Citizens Urge Interior to Stop Solar Chaos

Conservation groups and concerned citizens submitted comments last week on the Department of Interior's proposed policy to guide the siting of utility-scale solar on public lands.  Although the policy represents an improvement from an earlier draft,  the common denominator among the comments was that the proposed policy is still too weak to prevent industrial solar development from inflicting irreparable harm on our desert ecosystems.  In the meantime, we continue to face a status quo where the solar industry has unfettered access to bulldoze some of the most treasured public lands in America's southwestern states, ignoring a more efficient alternative of installing solar panels in our cities.

In the video above, a contractor for BrightSource Solar destroys desert vegetation, including a cluster of Yucca that are probably 400-800 years old.

Interior's Supplement to the Solar Programmatic Environmental Impact Statement attempts to encourage industrial solar development in identified "solar energy zones" (SEZs) totaling over 1,057 square miles,  but Interior's preferred alternative would still allow solar developers to build facilities on over 31,000 square miles of other lands (known as "variance areas") if they meet certain requirements.  But 1,070 square miles of solar applications would be exempt from the requirements because they were filed before the policy was proposed last October.  Many worry that the policy still leaves many of our public lands vulnerable to destructive projects, resulting in continued significant environmental impacts, uncertainty for citizens that cherish public lands, and solar projects being challenged in court.

Partial Map of Lands Targeted for Solar Development

Some national environmental groups -- including the Sierra Club and Defenders of Wildlife -- responded to the proposed policy calling for stricter requirements to keep solar development in the SEZs and adding widlife corridors to a list of areas where solar development would not be allowed (known as "exclusion areas").  Interior is under pressure from industry, however, to allow wide access to public lands.  The industry's record so far shows little respect for environmental concerns, as some companies continue to propose large projects in ecologically core areas.

Solar Done Right and a coalition of other groups argued that the solar siting policy still seeks to maximize the industrialization of public lands, ignoring more efficient priorities.  Solar Done Right's comments explain that our clean energy future should focus on energy efficiency, incentives for distributed generation (such as solar on rooftops or over parking lots), and utility-scale solar on already-disturbed lands, such as those identified in the EPA's RE-powering America's Land initiative.

Solar panels using space that is otherwise wasted, providing the double benefit of generating clean energy, and shade for the parking lot.  Photo by Basin and Range Watch.
The miracle of solar allows us to fit panels on spaces that otherwise have no use in our cities.  A UCLA study found that Los Angeles County has enough idle rooftop space suitable for solar panels to meet the cities clean energy demand.  A separate study by UC Berkeley found that a feed-in-tariff for distributed generation projects in California would generate would generate 3 times as many jobs as without, and generate $2 billion dollars in tax revenues and tens of billions in new investment.


  1. Solar power helps lower emissions, reduce pollution, curb lung diseases and save lives!

    If you do not know that poluttion kills mainly children, chronically ill people and elderly folks.

    Its good to have distributed generation with PV panels, however they are not able to provide 24/7 power and we do like our electricity to be available whenever!

    So we also need power plants and solar thermal power plants should be deployed in deserts, minimizing the damage to wildlife and vegetation.

    If you are fighting against something you have to know the benefits winning this fight will loose you, either you increase pollution and kill people or you give up on 24/7 electricity.

  2. Thank you, A.R.
    We absolutely need to kick our habit of fossil fuels.
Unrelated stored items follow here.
(** * currency_bootstrap.py: month-aligned chunking, fetch with retry,
      validation and partitioned upload

    A shallow embedding of [infra/glue/scripts/currency_bootstrap.py] and of
    the parts of Python's [datetime], [requests] and string libraries the
    script computes with.  Logging and [time.sleep] change nothing the
    script later reads and are left out. *)

From Stdlib Require Import ZArith QArith_base List Bool String Ascii Lia DecimalString.
Import ListNotations.
Local Open Scope string_scope.
Local Open Scope Z_scope.

(** ** Python values, exceptions and outcomes *)

Unset Elimination Schemes.

(** What [json] parsing returns.  A finite float is the rational it denotes;
    [NaN] and the infinities, which Python's parser accepts, are apart. *)
Inductive pyval : Type :=
| PNone
| PBool (b : bool)
| PInt (z : Z)
| PFloat (q : Q)
| PFloatNonFinite
| PStr (s : string)
| PList (l : list pyval)
| PDict (items : list (string * pyval)).

(** The exceptions the script and its libraries raise.  [SystemExit] is the
    only one that is not a subclass of [Exception].  A message built by an
    f-string is kept as its literal text, with [{}] for each interpolated
    value, and the values. *)
Inductive exn : Type :=
| ValueError (text : string)
| OverflowError (text : string)
| JSONDecodeError
| RequestException (text : string)
| HTTPError (status : Z)
| S3UploadFailedError (text : string)
| RuntimeError (text : string) (values : list fvalue)
| SystemExit (code : Z)
with fvalue : Type :=
| FStr (s : string)
| FVal (v : pyval)
| FExn (e : exn).

Set Elimination Schemes.

Definition is_Exception (e : exn) : bool :=
  match e with
  | SystemExit _ => false
  | _ => true
  end.

(** The result of running a piece of code with a bounded number of loop
    iterations: a value, a raised exception, or the bound was reached. *)
Inductive outcome (A : Type) : Type :=
| Ok (a : A)
| Raise (e : exn)
| OutOfFuel.
Arguments Ok {A} a.
Arguments Raise {A} e.
Arguments OutOfFuel {A}.

Definition bind_outcome {A B} (c : outcome A) (k : A -> outcome B) : outcome B :=
  match c with
  | Ok a => k a
  | Raise e => Raise e
  | OutOfFuel => OutOfFuel
  end.

Notation "x <-- c ;; k" := (bind_outcome c (fun x => k))
  (at level 61, c at next level, right associativity).

(** ** Python's [datetime.date] *)

Module PyDate.

Definition MINYEAR : Z := 1.
Definition MAXYEAR : Z := 9999.
Definition _MAXORDINAL : Z := 3652059.

Record date : Type := mkdate { year : Z; month : Z; day : Z }.

Definition _DAYS_IN_MONTH (m : Z) : Z :=
  match m with
  | 1 => 31 | 2 => 28 | 3 => 31 | 4 => 30 | 5 => 31 | 6 => 30
  | 7 => 31 | 8 => 31 | 9 => 30 | 10 => 31 | 11 => 30 | 12 => 31
  | _ => -1
  end.

Definition _DAYS_BEFORE_MONTH (m : Z) : Z :=
  match m with
  | 1 => 0 | 2 => 31 | 3 => 59 | 4 => 90 | 5 => 120 | 6 => 151
  | 7 => 181 | 8 => 212 | 9 => 243 | 10 => 273 | 11 => 304 | 12 => 334
  | _ => -1
  end.

Definition _is_leap (y : Z) : bool :=
  (y mod 4 =? 0) && (negb (y mod 100 =? 0) || (y mod 400 =? 0)).

Definition _days_before_year (y : Z) : Z :=
  let y := y - 1 in y * 365 + y / 4 - y / 100 + y / 400.

Definition _days_in_month (y m : Z) : Z :=
  if (m =? 2) && _is_leap y then 29 else _DAYS_IN_MONTH m.

Definition _days_before_month (y m : Z) : Z :=
  _DAYS_BEFORE_MONTH m + (if (2 <? m) && _is_leap y then 1 else 0).

Definition _ymd2ord (y m d : Z) : Z :=
  _days_before_year y + _days_before_month y m + d.

Definition _DI400Y : Z := Eval cbv in _days_before_year 401.
Definition _DI100Y : Z := Eval cbv in _days_before_year 101.
Definition _DI4Y : Z := Eval cbv in _days_before_year 5.

Definition _ord2ymd (n : Z) : date :=
  let n := n - 1 in
  let n400 := n / _DI400Y in
  let n := n mod _DI400Y in
  let y := n400 * 400 + 1 in
  let n100 := n / _DI100Y in
  let n := n mod _DI100Y in
  let n4 := n / _DI4Y in
  let n := n mod _DI4Y in
  let n1 := n / 365 in
  let n := n mod 365 in
  let y := y + (n100 * 100 + n4 * 4 + n1) in
  if (n1 =? 4) || (n100 =? 4) then mkdate (y - 1) 12 31
  else
    let leapyear := (n1 =? 3) && (negb (n4 =? 24) || (n100 =? 3)) in
    let m := Z.shiftr (n + 50) 5 in
    let preceding :=
      _DAYS_BEFORE_MONTH m + (if (2 <? m) && leapyear then 1 else 0) in
    if n <? preceding then
      let m := m - 1 in
      let preceding :=
        preceding - (_DAYS_IN_MONTH m + (if (m =? 2) && leapyear then 1 else 0)) in
      mkdate y m (n - preceding + 1)
    else mkdate y m (n - preceding + 1).
(** X21. Well-formed values.  Values that each consist of a type that is
    not empty and holds no colon, a colon, and a family that is not empty
    are accepted. *)
Theorem well_formed_families_accepted values :
  Forall (fun v => exists k x, v = k ++ ":"%char :: x /\ k <> []
                               /\ ~ In ":"%char k /\ x <> []) values ->
  exists d, validate_basis_set_families values = inl d.
Proof.
  intros Hw.
  destruct (parse_families_well_formed values [] Hw (Forall_nil _)) as (d & E & F).
  exists d. unfold validate_basis_set_families.
  replace (parse_families values _) with (Some d) by (symmetry; exact E).
  assert (Fk : forallb nonempty (map fst d) = true).
  { apply forallb_forall. intros k Hk. apply in_map_iff in Hk.
    destruct Hk as (kv & <- & Hin). rewrite Forall_forall in F.
    destruct (F kv Hin) as [Hne _]. destruct (fst kv); [contradiction|reflexivity]. }
  assert (Fv : forallb nonempty (map snd d) = true).
  { apply forallb_forall. intros k Hk. apply in_map_iff in Hk.
    destruct Hk as (kv & <- & Hin). rewrite Forall_forall in F.
    destruct (F kv Hin) as [_ Hne]. destruct (snd kv); [contradiction|reflexivity]. }
  rewrite Fk, Fv. reflexivity.
Qed.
I am personally okay with utility-scale renewable energy on already-degraded lands, but we cannot depend on this for all of our energy needs given the tremendous amount of land this would require. Energy efficiency and distributed generation are far more cost effective as primary steps toward cutting out coal.
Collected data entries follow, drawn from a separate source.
(** * Credit handling of the PDF builder: batch submission, PayPal webhook,
      credit deduction endpoint and the in-memory rate limiter.

    The route handlers of [src/app/api/batch/route.ts] and
    [src/app/api/webhooks/paypal/route.ts] are embedded as programs over the
    requests they await (Supabase queries, the [deduct_credits] procedure,
    [deductCreditsAtomic]); a program is run either sequentially or under an
    explicit schedule that interleaves several handlers at their awaits. *)

From Stdlib Require Import ZArith QArith String List Lia.
From stdpp Require Import base option gmap strings list.

Local Open Scope string_scope.
Local Open Scope Z_scope.

(** ** JavaScript values the handlers compute with *)

Module JS.

(** The values that reach the credit arithmetic.  [Builtin] is a function
    that an object literal inherits from [Object.prototype], [Prototype] is
    the prototype object itself, which [__proto__] answers with; [Text] is
    the string that [+] builds when one operand is not a number. *)
Inductive value :=
| Undefined
| Number (n : Z)
| NaN
| Text
| Builtin
| Prototype.

#[global] Instance value_eq_dec : EqDecision value.
Proof. solve_decision. Defined.

Definition truthy (v : value) : bool :=
  match v with
  | Undefined => false
  | Number n => negb (n =? 0)
  | NaN => false
  | Text => true
  | Builtin => true
  | Prototype => true
  end.

(** [a || b] *)
Definition or_else (a b : value) : value := if truthy a then a else b.

(** [a === 0] *)
Definition is_zero (v : value) : bool :=
  match v with Number 0 => true | _ => false end.

(** [a + b]: numeric addition on numbers, concatenation as soon as one side
    converts to a string. *)
Definition add (a b : value) : value :=
  match a, b with
  | Number x, Number y => Number (x + y)
  | Text, _ | _, Text | Builtin, _ | _, Builtin
  | Prototype, _ | _, Prototype => Text
  | _, _ => NaN
  end.

(** [a * b] *)
Definition mul (a b : value) : value :=
  match a, b with
  | Number x, Number y => Number (x * y)
  | _, _ => NaN
  end.

(** [a < b] on a number and a product; any comparison with [NaN] is false. *)
Definition lt (a b : value) : bool :=
  match a, b with
  | Number x, Number y => x <? y
  | _, _ => false
  end.

(** Names every object literal answers to through [Object.prototype]. *)
Definition Object_prototype : list string :=
  [ "constructor"; "__defineGetter__"; "__defineSetter__"; "hasOwnProperty";
    "__lookupGetter__"; "__lookupSetter__"; "isPrototypeOf";
    "propertyIsEnumerable"; "toString"; "valueOf"; "__proto__";
    "toLocaleString" ].

(** [obj[key]] for an object literal whose own properties are numbers. *)
Definition get (obj : gmap string Z) (key : string) : value :=
  match obj !! key with
  | Some n => Number n
  | None =>
      if bool_decide (key ∈ Object_prototype) then
        if String.eqb key "__proto__" then Prototype else Builtin
      else Undefined
  end.

(** [!s] for a string-valued field that may be absent. *)
Definition blank (s : option string) : bool :=
  match s with
  | Some EmptyString | None => true
  | Some _ => false
  end.

(** A string field that passes the [!field] test. *)
Definition present (s : option string) : option string :=
  if blank s then None else s.

(** What the handler has in hand after [const body = await request.json()]
    when it destructures [body]: [request.json()] has thrown, or the body is
    [null], on which the destructuring throws, or the body has fields; a
    field the body does not have is absent from [fields] (so a body that is
    a number, a string or a boolean has no field at all). *)
Inductive parsed (A : Type) : Type :=
| Threw
| Null
| Fields (fields : A).
Arguments Threw {A}.
Arguments Null {A}.
Arguments Fields {A} fields.

Definition fields_of {A} (p : parsed A) : option A :=
  match p with Fields a => Some a | _ => None end.

(** *** Numbers in double precision

    [parseFloat(value) * 100] is computed in binary64.  A finite double is
    kept as its sign and the pair [(m, e)] of its value [m * 2^e]; rounding
    is to the nearest double, ties to the even one, with the exponent range
    of binary64 (54 bits of [m] never occur, [e >= -1074], overflow to
    infinity at [2^1024]). *)
Inductive double :=
| Finite (negative : bool) (m e : Z)
| Infinite (negative : bool)
| NotANumber.

(** [floor (log2 (p / q))] for positive [p] and [q]. *)
Definition floor_log2 (p q : Z) : Z :=
  let d := Z.log2 p - Z.log2 q in
  if q * 2 ^ Z.max d 0 <=? p * 2 ^ Z.max (- d) 0 then d else d - 1.

(** The integer nearest to [n / d], the even one on a tie. *)
Definition nearest_even (n d : Z) : Z :=
  let f := n / d in
  let r := n mod d in
  if 2 * r <? d then f
  else if d <? 2 * r then f + 1
  else if Z.even f then f else f + 1.

(** The double nearest to the rational [p / q], [0 <= p], [0 < q]. *)
Definition to_double (negative : bool) (p q : Z) : double :=
  if p =? 0 then Finite negative 0 0
  else
    let e := Z.max (floor_log2 p q - 52) (-1074) in
    let m := nearest_even (p * 2 ^ Z.max (- e) 0) (q * 2 ^ Z.max e 0) in
    if (971 <? e) || ((e =? 971) && (m =? 2 ^ 53)) then Infinite negative
    else Finite negative m e.

(** [a * 100] *)
Definition times_100 (a : double) : double :=
  match a with
  | Finite negative m e =>
      to_double negative (100 * m * 2 ^ Z.max e 0) (2 ^ Z.max (- e) 0)
  | Infinite negative => Infinite negative
  | NotANumber => NotANumber
  end.

(** The integer a double is, when it is one; this is the text
    [JSON.stringify] sends for it, [null] being sent for the infinities and
    for [NaN]. *)
Definition whole (a : double) : option Z :=
  match a with
  | Finite negative m e =>
      if 0 <=? e then Some ((if negative then -1 else 1) * (m * 2 ^ e))
      else if m mod 2 ^ (- e) =? 0 then
        Some ((if negative then -1 else 1) * (m / 2 ^ (- e)))
      else None
  | _ => None
  end.

Definition code (c : Ascii.ascii) : Z := Z.of_N (Ascii.N_of_ascii c).

Definition digit (c : Ascii.ascii) : option Z :=
  if (48 <=? code c) && (code c <=? 57) then Some (code c - 48) else None.

(** White space that [parseFloat] skips, as far as it is ASCII. *)
Definition white (c : Ascii.ascii) : bool :=
  (9 <=? code c) && (code c <=? 13) || (code c =? 32).

Fixpoint skip_white (s : string) : string :=
  match s with
  | String c rest => if white c then skip_white rest else s
  | EmptyString => s
  end.

(** The digits at the front of [s], appended to the number [value] read so
    far; [count] counts them. *)
Fixpoint digits (s : string) (value count : Z) : Z * Z * string :=
  match s with
  | String c rest =>
      match digit c with
      | Some d => digits rest (10 * value + d) (count + 1)
      | None => (value, count, s)
      end
  | EmptyString => (value, count, s)
  end.

(** The exponent part [e], [e+] or [e-] followed by digits; an [e] that no
    digit follows is not part of the number. *)
Definition exponent (s : string) : Z :=
  match s with
  | String c rest =>
      if (code c =? 101) || (code c =? 69) then
        match rest with
        | String sign rest1 =>
            if code sign =? 45 then
              let '(x, n, _) := digits rest1 0 0 in if 0 <? n then - x else 0
            else if code sign =? 43 then
              let '(x, n, _) := digits rest1 0 0 in if 0 <? n then x else 0
            else
              let '(x, n, _) := digits rest 0 0 in if 0 <? n then x else 0
        | EmptyString => 0
        end
      else 0
  | EmptyString => 0
  end.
    Distributed generation and energy efficiency also require far less of the materials that require CO2 emissions in the first place. Do you know how much steel, concrete, copper, and other materials are necessary to build wind plants and large-scale solar? See:

    As for 24/7 electricity, unfortunately no form of renewable energy can currently guarantee that, which is why natural gas plants are being built to fill the gaps in intermittent generation from wind facilities. Energy storage offers some promise, however.

    We need a smart balance for our renewable energy future, and it simply does not need to involve the destruction of vast swaths of wildlands when we have better alternatives.